_Source material_
(** ** The end of a checkpoint *)

(** The messages of the versions of pg_waldump, after the position *)
Definition waldump_tail (format : option bool) : string :=
  match format with
  | Some true => ": expected at least 24, got 0"
  | Some false => ": wanted 24, got 0"
  | None => ""
  end.

Definition waldump_error (fatal : bool) (lsn next : Z) (format : option bool) : string :=
  "pg_waldump: " +:+ (if fatal then "fatal: " else "error: ") +:+ error_pattern lsn +:+ format_lsn next false
  +:+ waldump_tail format +:+ newline.

Definition waldump_record (lsn prev : Z) : string :=
  "rmgr: XLOG        len (rec/tot):    106/   106, tx:          0, lsn: " +:+ format_lsn lsn true +:+ ", prev "
  +:+ format_lsn prev true +:+ ", desc: CHECKPOINT_SHUTDOWN" +:+ newline.

(** What may be in the text of a position *)
Definition lsn_char (c : ascii) : bool := is_hexdigit c || Ascii.eqb c "-" || Ascii.eqb c "/".

Lemma all_hexdigit_lsn s n : hexadecimal n s → Str.all lsn_char s = true.
Proof. intros (Ha & _). refine (all_impl _ _ s _ Ha). intros c Hc. unfold lsn_char. by rewrite Hc. Qed.

Lemma format_lsn_chars lsn full : Str.all lsn_char (format_lsn lsn full) = true ∧ format_lsn lsn full ≠ "".
Proof.
  unfold format_lsn. set (hi := Z.shiftr lsn 32).
  assert (0 ≤ Z.land lsn 0xFFFFFFFF) as Hlo%upper_hex_spec by (apply Z.land_nonneg; right; lia).
  set (lo := Z.land lsn 0xFFFFFFFF) in *.
  assert (Str.all lsn_char (if full then pad 8 "0" (upper_hex lo) else upper_hex lo) = true) as H1.
  { destruct full; [eapply all_hexdigit_lsn, pad_spec, Hlo|by eapply all_hexdigit_lsn]. }
  destruct (Z.ltb_spec hi 0) as [H|H].
  - pose proof (upper_hex_spec (- hi) ltac:(lia)) as Hh%all_hexdigit_lsn. split; [|done]. rewrite !Str.all_app, Hh, H1. done.
  - pose proof (upper_hex_spec hi H) as Hh. pose proof Hh as (_ & _ & Hne). apply all_hexdigit_lsn in Hh. split.
    + rewrite !Str.all_app, Hh, H1. done.
    + by destruct (upper_hex hi).
Qed.

Lemma lsn_char_facts c : lsn_char c = true →
  negb (Str.is_space c) = true ∧ negb (Ascii.eqb c ":") = true ∧ negb (Ascii.eqb c (ascii_of_nat 10)) = true ∧ negb (Ascii.eqb c ",") = true.
Proof. by destruct c as [[] [] [] [] [] [] [] []]; vm_compute. Qed.

Lemma lsn_lacks lsn full c : c ∈ [":"%char; ascii_of_nat 10; ","%char] → lacks c (format_lsn lsn full) = true.
Proof.
  intros H. destruct (format_lsn_chars lsn full) as [Ha _]. refine (all_impl _ _ _ _ Ha).
  intros x Hx%lsn_char_facts. destruct Hx as (_ & H1 & H2 & H3). do 3 (apply elem_of_cons in H as [->|H]; [done|]). by apply elem_of_nil in H.
Qed.

(** ** Searching *)

Lemma prefix_of_app p s : String.prefix p (p +:+ s) = true.
Proof. induction p as [|c p IH]; [by destruct s|]. rewrite Str.str_app_cons. simpl. by destruct (ascii_dec c c). Qed.

Lemma cut_skip c p a b :
  lacks c a = true → cut (String c p) (a +:+ b) = '(x, y) ← cut (String c p) b; Some (a +:+ x, y).
Proof.
  unfold lacks. induction a as [|d a IH]; [intros _; change ("" +:+ b) with b; by destruct (cut _ b) as [[]|]|].
  rewrite Str.str_app_cons. cbn [Str.all]. intros [Hd Ha]%andb_prop. apply negb_true_iff, Ascii.eqb_neq in Hd.
  cbn [cut]. change (String.prefix (String c p) (String d (a +:+ b))) with (if ascii_dec c d then String.prefix p (a +:+ b) else false).
  destruct (ascii_dec c d); [congruence|]. rewrite IH by done. by destruct (cut _ b) as [[]|].
Qed.

Lemma substring_all m s : (String.length s ≤ m)%nat → String.substring 0 m s = s.
Proof. revert m. induction s as [|c s IH]; intros [|m] H; simpl in *; [done..|lia|]. rewrite IH; [done|lia]. Qed.

Lemma substring_after m p s : (String.length s ≤ m)%nat → String.substring (String.length p) m (p +:+ s) = s.
Proof. induction p as [|c p IH]; [apply substring_all|exact IH]. Qed.

Lemma cut_here p s : cut p (p +:+ s) = Some ("", s).
Proof.
  destruct p as [|c p].
  - destruct s as [|d s]; [done|]. change ("" +:+ ?t) with t. cbn [cut]. simpl. by rewrite substring_all.
  - rewrite Str.str_app_cons. cbn [cut]. rewrite <-Str.str_app_cons, prefix_of_app, substring_after; [done|].
    rewrite Str.str_length_app. lia.
Qed.

Lemma rstrip_app a b : Str.rstrip b ≠ "" → Str.rstrip (a +:+ b) = a +:+ Str.rstrip b.
Proof.
  intros H. induction a as [|c a IH]; [done|]. rewrite Str.str_app_cons. cbn [Str.rstrip]. rewrite IH, Str.str_app_cons.
  destruct (a +:+ Str.rstrip b) eqn:E; [|done]. by destruct a, (Str.rstrip b).
Qed.

Lemma rstrip_ends a b t : Str.rstrip b = t → t ≠ "" → Str.rstrip (a +:+ b) = a +:+ t.
Proof. intros <- H. by apply rstrip_app. Qed.

Lemma rstrip_newline s : Str.all (λ c, negb (Str.is_space c)) s = true → s ≠ "" → Str.rstrip (s +:+ newline) = s.
Proof.
  intros Hs Hne. induction s as [|c s IH]; [done|]. rewrite Str.str_app_cons. cbn [Str.all Str.rstrip] in *.
  apply andb_prop in Hs as [Hc Hs]. destruct s as [|d s].
  - simpl. by apply negb_true_iff in Hc as ->.
  - by rewrite IH.
Qed.

Lemma cut_step p c s : p ≠ "" → String.prefix p (String c s) = false → cut p (String c s) = '(a, b) ← cut p s; Some (String c a, b).
Proof. intros _ H. cbn [cut]. by rewrite H. Qed.

Lemma error_pattern_shape lsn : ∃ p, error_pattern lsn = String "e" ("rror in" +:+ p) ∧ lacks (ascii_of_nat 10) p = true.
Proof.
  eexists (" WAL record at " +:+ format_lsn lsn false +:+ ": invalid record length at "). split; [done|].
  pose proof (lsn_lacks lsn false (ascii_of_nat 10) ltac:(set_solver)) as H. unfold lacks in *.
  by rewrite !Str.all_app, H.
Qed.

Lemma cut_error (fatal : bool) lsn rest :
  ∃ a, cut (error_pattern lsn) ("pg_waldump: " +:+ (if fatal then "fatal: " else "error: ") +:+ error_pattern lsn +:+ rest) = Some (a, rest).
Proof.
  pose proof (cut_here (error_pattern lsn) rest) as H. destruct (error_pattern_shape lsn) as (p & Hp & _). rewrite !Hp in *.
  rewrite cut_skip by done. destruct fatal.
  - rewrite cut_skip by done. rewrite H. by eexists.
  - change ("error: " +:+ ?t) with (String "e" ("rror: " +:+ t)). rewrite cut_step by done.
    rewrite cut_skip by done. rewrite H. by eexists.
Qed.

(** What a pattern begins with *)
Definition head_colon (p : string) : bool :=
  match p with String c _ => Ascii.eqb c ":" || Ascii.eqb c (ascii_of_nat 10) | "" => false end.

Lemma parse_until_skip p patterns a b rest next :
  lacks (ascii_of_nat 10) a = true → lacks ":" a = true → head_colon p = true →
  cut p (b +:+ newline) = Some ("", rest) → parse_lsn a = Ok next → parse_until (p :: patterns) (a +:+ b) = Some next.
Proof.
  intros Hn Hc Hp Hcut Ha. cbn [parse_until]. rewrite Str.str_app_assoc. destruct p as [|c p]; [done|].
  rewrite cut_skip, Hcut; cbn [mbind option_bind]; [by rewrite Str.str_app_nil_r, Ha|].
  by apply orb_prop in Hp as [->%Ascii.eqb_eq| ->%Ascii.eqb_eq].
Qed.

Lemma parse_until_next p patterns a b :
  lacks ":" a = true → (match p with String c _ => Ascii.eqb c ":" | "" => false end) = true → cut p (b +:+ newline) = None →
  parse_until (p :: patterns) (a +:+ b) = parse_until patterns (a +:+ b).
Proof.
  intros Hc Hp Hcut. cbn [parse_until]. rewrite Str.str_app_assoc. destruct p as [|c p]; [done|].
  apply Ascii.eqb_eq in Hp as ->. by rewrite cut_skip, Hcut.
Qed.

Lemma parse_position next (format : option bool) :
  parse_until [": expected at least "; ": wanted "; newline] (format_lsn next false +:+ waldump_tail format) = Some next.
Proof.
  assert (lacks ":" (format_lsn next false) = true) as Hc by (apply lsn_lacks; set_solver).
  assert (lacks (ascii_of_nat 10) (format_lsn next false) = true) as Hn by (apply lsn_lacks; set_solver).
  pose proof (lsn_roundtrip next false) as Hp.
  destruct format as [[]|]; cbn [waldump_tail].
  - eapply parse_until_skip; [done..| |done]. vm_compute. reflexivity.
  - rewrite parse_until_next by done. eapply parse_until_skip; [done..| |done]. vm_compute. reflexivity.
  - rewrite !parse_until_next by done. eapply parse_until_skip; [done..| |done]. vm_compute. reflexivity.
Qed.

Lemma record_line lsn prev : ∃ line,
  lines (Str.rstrip (waldump_record lsn prev)) = [line] ∧ has_text (", lsn: " +:+ format_lsn lsn true +:+ ", prev ") line = true.
Proof.
  set (tail := ", desc: CHECKPOINT_SHUTDOWN").
  assert (Str.rstrip (waldump_record lsn prev) =
    "rmgr: XLOG        len (rec/tot):    106/   106" +:+ ", tx:          0" +:+
    (", lsn: " +:+ format_lsn lsn true +:+ ", prev ") +:+ format_lsn prev true +:+ tail) as ->.
  { unfold waldump_record. change (", desc: CHECKPOINT_SHUTDOWN" +:+ newline) with (tail +:+ newline).
    rewrite <-!Str.str_app_assoc. rewrite (Str.str_app_assoc _ tail newline), (rstrip_ends _ _ tail) by done.
    by rewrite !Str.str_app_assoc. }
  eexists. split.
  - apply split_on_lacks. unfold lacks. rewrite !Str.all_app.
    fold (lacks (ascii_of_nat 10) (format_lsn lsn true)) (lacks (ascii_of_nat 10) (format_lsn prev true)).
    rewrite !lsn_lacks by set_solver. done.
  - assert (∃ p, ", lsn: " +:+ format_lsn lsn true +:+ ", prev " = String "," (" lsn: " +:+ p)) as (p & Hp) by by eexists.
    unfold has_text. rewrite Hp. rewrite cut_skip by done.
    change (", tx:          0" +:+ ?t) with (String "," (" tx:          0" +:+ t)).
    rewrite cut_step by done. rewrite cut_skip by done. by rewrite cut_here.
Qed.

(** The end of a checkpoint record is found in the output of pg_waldump, for every position of the
    record and of its end: with the messages of version 16 ("expected at least"), of older versions ("wanted"), and of 9.5
    (nothing after the position), whether the message is called fatal or error. *)
Theorem checkpoint_end_found (lsn prev next : Z) (fatal : bool) (format : option bool) :
  parse_waldump lsn (waldump_record lsn prev) (waldump_error fatal lsn next format) = next.
Proof.
  unfold parse_waldump. destruct (record_line lsn prev) as (line & -> & ->).
  assert (Str.rstrip (waldump_error fatal lsn next format) =
    "pg_waldump: " +:+ (if fatal then "fatal: " else "error: ") +:+ error_pattern lsn +:+ format_lsn next false +:+ waldump_tail format) as ->.
  { unfold waldump_error. assert (Str.rstrip (format_lsn next false +:+ waldump_tail format +:+ newline) =
      format_lsn next false +:+ waldump_tail format) as H.
    { destruct (format_lsn_chars next false) as [Ha Hne]. destruct format as [[]|]; [by rewrite rstrip_app..|].
      change (waldump_tail None) with "". rewrite Str.str_app_nil_r. apply rstrip_newline; [|done].
      refine (all_impl _ _ _ _ Ha). intros c Hc. apply (lsn_char_facts c Hc). }
    assert (format_lsn next false +:+ waldump_tail format ≠ "") as Hne.
    { destruct (format_lsn_chars next false) as [_ Hne]. by destruct (format_lsn next false). }
    pose proof (rstrip_ends ("pg_waldump: " +:+ (if fatal then "fatal: " else "error: ") +:+ error_pattern lsn) _ _ H Hne) as Hr.
    by rewrite !Str.str_app_assoc in Hr. }
  destruct (cut_error fatal lsn (format_lsn next false +:+ waldump_tail format)) as (a & Hc).
  unfold lines. rewrite split_on_lacks.
  - by rewrite Hc, parse_position.
  - destruct (error_pattern_shape lsn) as (p & Hp & Hl). rewrite Hp. unfold lacks in *. rewrite !Str.all_app.
    change (Str.all ?f (String "e" ?t)) with (Str.all f t). rewrite Str.all_app, Hl.
    fold (lacks (ascii_of_nat 10) (format_lsn next false)). rewrite lsn_lacks by set_solver. destruct fatal, format as [[]|]; done.
Qed.

(** ** What a rewind is preceded by *)

(** [m] leaves the events as they are, or adds only events that satisfy [P]. *)
Definition notes {W} (P : rw_event → Prop) {A} (m : rwM (W := W) A) : Prop := adds (λ s : Rewind * W, events s.1) P m.

Definition never : rw_event → Prop := λ _, False.

Lemma notes_note {W} (P : rw_event → Prop) e : P e → notes P (note (W := W) e).
Proof. intros H. by apply (adds_one _ _ _ e). Qed.

Lemma notes_ask {W} P {A} (op : W → A * W) : notes P (ask op).
Proof. apply adds_keep. intros s. unfold ask. by destruct (op s.2). Qed.

Create HintDb notes.
#[export] Hint Resolve notes_ask notes_note : notes.

Ltac notes_step :=
  lazymatch goal with
  | |- notes _ (mbind _ _) => apply adds_bind; [|let a := fresh in intros a; cbn beta iota zeta]
  | |- adds _ _ (mbind _ _) => apply adds_bind; [|let a := fresh in intros a; cbn beta iota zeta]
  | |- adds _ ?P ?m => change (notes P m)
  | |- notes _ (match ?x with _ => _ end) => destruct x eqn:?
  | |- notes _ (let '_ := ?x in _) => destruct x eqn:?
  | |- notes _ (for_each _ _) => apply adds_each; let a := fresh in intros a
  | |- notes _ ?m =>
      lazymatch m with
      | mret _ => idtac | lift_exc _ => idtac | gets _ => idtac | puts _ => idtac | attr _ => idtac | does _ => idtac
      | set_status _ => idtac | set_task _ => idtac | self => idtac | status_ => idtac
      end; by apply adds_keep
  end.
Ltac notes_auto := repeat (first [solve [eauto 2 with notes] | notes_step]).

(** Unfolds computations down to the calls. *)
Ltac rw_unfold := unfold recorded, attr, ask, note, modify, gets, puts, mbind, rwM_bind, eff_bind, mret, rwM_ret, eff_ret; cbn -[row_true].

Section execute.
Context {W : Type} `{!RewindNode W} (cfg : RewindConfig).

Lemma notes_call P cmd : notes P (call (W := W) cmd).
Proof. unfold call. notes_auto. Qed.
Hint Resolve notes_call : notes.

Lemma notes_archive P : notes P (_archive_ready_wals (W := W) cfg).
Proof.
  unfold _archive_ready_wals, get_archive_command. notes_auto. unfold archive_one. notes_auto.
Qed.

_Exercise brief_
From the records above, extract exactly and only the lines that begin at the line with "Some (a, rest)." and stop after the line with "- eapply parse_until_skip;".

_Written solution_
  ∃ a, cut (error_pattern lsn) ("pg_waldump: " +:+ (if fatal then "fatal: " else "error: ") +:+ error_pattern lsn +:+ rest) = Some (a, rest).
Proof.
  pose proof (cut_here (error_pattern lsn) rest) as H. destruct (error_pattern_shape lsn) as (p & Hp & _). rewrite !Hp in *.
  rewrite cut_skip by done. destruct fatal.
  - rewrite cut_skip by done. rewrite H. by eexists.
  - change ("error: " +:+ ?t) with (String "e" ("rror: " +:+ t)). rewrite cut_step by done.
    rewrite cut_skip by done. rewrite H. by eexists.
Qed.

(** What a pattern begins with *)
Definition head_colon (p : string) : bool :=
  match p with String c _ => Ascii.eqb c ":" || Ascii.eqb c (ascii_of_nat 10) | "" => false end.

Lemma parse_until_skip p patterns a b rest next :
  lacks (ascii_of_nat 10) a = true → lacks ":" a = true → head_colon p = true →
  cut p (b +:+ newline) = Some ("", rest) → parse_lsn a = Ok next → parse_until (p :: patterns) (a +:+ b) = Some next.
Proof.
  intros Hn Hc Hp Hcut Ha. cbn [parse_until]. rewrite Str.str_app_assoc. destruct p as [|c p]; [done|].
  rewrite cut_skip, Hcut; cbn [mbind option_bind]; [by rewrite Str.str_app_nil_r, Ha|].
  by apply orb_prop in Hp as [->%Ascii.eqb_eq| ->%Ascii.eqb_eq].
Qed.

Lemma parse_until_next p patterns a b :
  lacks ":" a = true → (match p with String c _ => Ascii.eqb c ":" | "" => false end) = true → cut p (b +:+ newline) = None →
  parse_until (p :: patterns) (a +:+ b) = parse_until patterns (a +:+ b).
Proof.
  intros Hc Hp Hcut. cbn [parse_until]. rewrite Str.str_app_assoc. destruct p as [|c p]; [done|].
  apply Ascii.eqb_eq in Hp as ->. by rewrite cut_skip, Hcut.
Qed.

Lemma parse_position next (format : option bool) :
  parse_until [": expected at least "; ": wanted "; newline] (format_lsn next false +:+ waldump_tail format) = Some next.
Proof.
  assert (lacks ":" (format_lsn next false) = true) as Hc by (apply lsn_lacks; set_solver).
  assert (lacks (ascii_of_nat 10) (format_lsn next false) = true) as Hn by (apply lsn_lacks; set_solver).
  pose proof (lsn_roundtrip next false) as Hp.
  destruct format as [[]|]; cbn [waldump_tail].
  - eapply parse_until_skip; [done..| |done]. vm_compute. reflexivity.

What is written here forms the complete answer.